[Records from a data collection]
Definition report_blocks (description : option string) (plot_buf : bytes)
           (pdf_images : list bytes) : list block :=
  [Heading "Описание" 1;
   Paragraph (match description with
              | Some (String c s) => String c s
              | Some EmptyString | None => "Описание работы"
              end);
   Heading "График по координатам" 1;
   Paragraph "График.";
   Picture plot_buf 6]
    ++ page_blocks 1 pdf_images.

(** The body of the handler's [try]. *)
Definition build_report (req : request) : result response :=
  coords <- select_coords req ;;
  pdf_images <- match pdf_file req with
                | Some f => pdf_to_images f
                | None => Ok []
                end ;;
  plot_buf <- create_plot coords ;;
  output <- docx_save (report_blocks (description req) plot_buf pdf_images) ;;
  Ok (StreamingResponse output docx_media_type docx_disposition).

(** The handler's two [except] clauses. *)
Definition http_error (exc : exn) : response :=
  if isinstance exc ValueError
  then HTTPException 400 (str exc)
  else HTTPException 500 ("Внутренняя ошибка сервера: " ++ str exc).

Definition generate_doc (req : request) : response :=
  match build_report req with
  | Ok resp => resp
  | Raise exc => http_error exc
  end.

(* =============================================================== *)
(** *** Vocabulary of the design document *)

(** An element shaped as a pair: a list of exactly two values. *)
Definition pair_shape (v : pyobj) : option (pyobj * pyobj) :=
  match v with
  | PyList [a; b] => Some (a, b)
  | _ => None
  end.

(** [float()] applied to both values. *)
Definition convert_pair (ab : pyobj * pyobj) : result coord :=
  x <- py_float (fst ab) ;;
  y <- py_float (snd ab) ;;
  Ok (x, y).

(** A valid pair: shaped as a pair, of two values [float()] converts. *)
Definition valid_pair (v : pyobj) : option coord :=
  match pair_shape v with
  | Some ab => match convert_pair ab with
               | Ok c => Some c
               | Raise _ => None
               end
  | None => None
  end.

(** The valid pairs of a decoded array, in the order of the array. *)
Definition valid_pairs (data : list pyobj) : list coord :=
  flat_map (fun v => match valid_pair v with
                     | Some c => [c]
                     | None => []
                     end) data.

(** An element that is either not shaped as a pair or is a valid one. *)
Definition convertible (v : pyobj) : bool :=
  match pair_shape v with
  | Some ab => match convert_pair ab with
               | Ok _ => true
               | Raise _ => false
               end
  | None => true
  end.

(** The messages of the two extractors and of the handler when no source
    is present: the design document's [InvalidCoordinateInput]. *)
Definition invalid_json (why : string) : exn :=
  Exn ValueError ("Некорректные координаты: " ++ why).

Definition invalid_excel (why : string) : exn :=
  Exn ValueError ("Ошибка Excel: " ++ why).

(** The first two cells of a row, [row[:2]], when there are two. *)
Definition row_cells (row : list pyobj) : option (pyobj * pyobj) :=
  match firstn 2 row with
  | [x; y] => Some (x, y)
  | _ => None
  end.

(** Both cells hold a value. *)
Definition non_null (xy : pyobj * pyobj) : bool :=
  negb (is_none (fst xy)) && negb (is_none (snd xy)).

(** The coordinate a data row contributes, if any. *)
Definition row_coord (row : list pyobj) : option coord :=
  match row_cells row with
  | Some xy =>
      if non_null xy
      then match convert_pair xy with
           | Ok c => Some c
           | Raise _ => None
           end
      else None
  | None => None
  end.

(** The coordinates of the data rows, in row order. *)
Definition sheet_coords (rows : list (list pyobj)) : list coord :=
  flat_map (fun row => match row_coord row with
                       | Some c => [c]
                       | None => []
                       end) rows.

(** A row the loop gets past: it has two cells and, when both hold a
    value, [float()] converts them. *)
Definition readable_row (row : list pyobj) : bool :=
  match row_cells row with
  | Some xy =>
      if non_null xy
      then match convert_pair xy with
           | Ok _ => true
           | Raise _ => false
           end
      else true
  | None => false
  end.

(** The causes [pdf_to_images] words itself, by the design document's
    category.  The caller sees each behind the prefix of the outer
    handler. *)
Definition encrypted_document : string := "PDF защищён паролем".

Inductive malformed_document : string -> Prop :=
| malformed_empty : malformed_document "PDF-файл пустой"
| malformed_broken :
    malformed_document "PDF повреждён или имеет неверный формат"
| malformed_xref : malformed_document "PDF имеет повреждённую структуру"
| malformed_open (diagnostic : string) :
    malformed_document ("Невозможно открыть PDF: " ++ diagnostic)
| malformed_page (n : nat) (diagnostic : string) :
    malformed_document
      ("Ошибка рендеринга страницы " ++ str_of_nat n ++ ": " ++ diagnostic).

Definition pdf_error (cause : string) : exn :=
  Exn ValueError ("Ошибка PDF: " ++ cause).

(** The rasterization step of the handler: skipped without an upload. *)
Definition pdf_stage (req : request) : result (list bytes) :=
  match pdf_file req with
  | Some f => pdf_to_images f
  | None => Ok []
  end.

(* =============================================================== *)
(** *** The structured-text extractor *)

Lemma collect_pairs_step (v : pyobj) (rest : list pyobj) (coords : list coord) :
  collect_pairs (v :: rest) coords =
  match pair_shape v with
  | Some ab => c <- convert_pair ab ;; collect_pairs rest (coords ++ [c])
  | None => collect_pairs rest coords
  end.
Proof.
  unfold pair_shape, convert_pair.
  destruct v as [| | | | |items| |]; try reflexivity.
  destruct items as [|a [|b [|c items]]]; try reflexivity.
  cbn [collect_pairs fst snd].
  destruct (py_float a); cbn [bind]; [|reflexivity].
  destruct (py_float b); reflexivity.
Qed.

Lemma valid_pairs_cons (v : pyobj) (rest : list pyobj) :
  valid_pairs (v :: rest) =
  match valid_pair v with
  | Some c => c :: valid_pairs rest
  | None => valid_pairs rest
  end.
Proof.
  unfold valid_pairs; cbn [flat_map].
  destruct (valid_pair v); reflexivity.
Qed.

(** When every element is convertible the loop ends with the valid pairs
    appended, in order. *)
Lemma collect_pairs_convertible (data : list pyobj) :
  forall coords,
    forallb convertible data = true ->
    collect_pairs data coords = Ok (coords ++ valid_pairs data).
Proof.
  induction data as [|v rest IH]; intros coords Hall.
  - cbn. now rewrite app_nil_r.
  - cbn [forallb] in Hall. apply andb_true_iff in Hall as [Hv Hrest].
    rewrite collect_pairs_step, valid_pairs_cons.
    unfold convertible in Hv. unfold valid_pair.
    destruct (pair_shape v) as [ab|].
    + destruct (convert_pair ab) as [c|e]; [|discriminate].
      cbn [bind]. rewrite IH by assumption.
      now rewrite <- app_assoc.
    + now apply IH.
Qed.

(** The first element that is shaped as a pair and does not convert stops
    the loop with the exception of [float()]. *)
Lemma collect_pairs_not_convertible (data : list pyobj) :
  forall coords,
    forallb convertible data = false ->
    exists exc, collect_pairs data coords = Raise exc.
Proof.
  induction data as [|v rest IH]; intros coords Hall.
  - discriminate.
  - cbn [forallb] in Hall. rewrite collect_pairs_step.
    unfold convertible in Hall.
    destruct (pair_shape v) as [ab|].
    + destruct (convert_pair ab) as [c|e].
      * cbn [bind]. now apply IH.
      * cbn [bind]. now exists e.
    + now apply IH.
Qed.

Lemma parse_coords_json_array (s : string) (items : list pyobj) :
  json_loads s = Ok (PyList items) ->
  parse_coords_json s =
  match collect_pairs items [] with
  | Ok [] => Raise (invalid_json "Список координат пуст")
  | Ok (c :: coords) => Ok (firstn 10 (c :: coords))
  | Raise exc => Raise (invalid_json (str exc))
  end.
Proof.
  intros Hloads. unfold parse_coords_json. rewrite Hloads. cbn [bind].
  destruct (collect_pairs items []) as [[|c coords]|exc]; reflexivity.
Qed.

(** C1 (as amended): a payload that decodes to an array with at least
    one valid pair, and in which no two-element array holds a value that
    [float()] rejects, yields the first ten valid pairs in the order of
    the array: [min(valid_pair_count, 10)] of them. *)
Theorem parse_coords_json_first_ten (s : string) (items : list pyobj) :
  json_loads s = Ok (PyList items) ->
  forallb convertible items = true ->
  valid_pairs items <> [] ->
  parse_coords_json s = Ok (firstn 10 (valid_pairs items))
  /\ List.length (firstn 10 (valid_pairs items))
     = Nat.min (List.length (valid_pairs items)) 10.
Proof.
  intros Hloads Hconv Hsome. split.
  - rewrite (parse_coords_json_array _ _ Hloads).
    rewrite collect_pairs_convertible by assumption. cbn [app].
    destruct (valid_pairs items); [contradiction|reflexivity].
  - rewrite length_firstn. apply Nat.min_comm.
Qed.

WHAT THIS TASK INVOLVES
Write down only the number of lines above where the word "Lemma" occurs.

TASK SOLUTION
5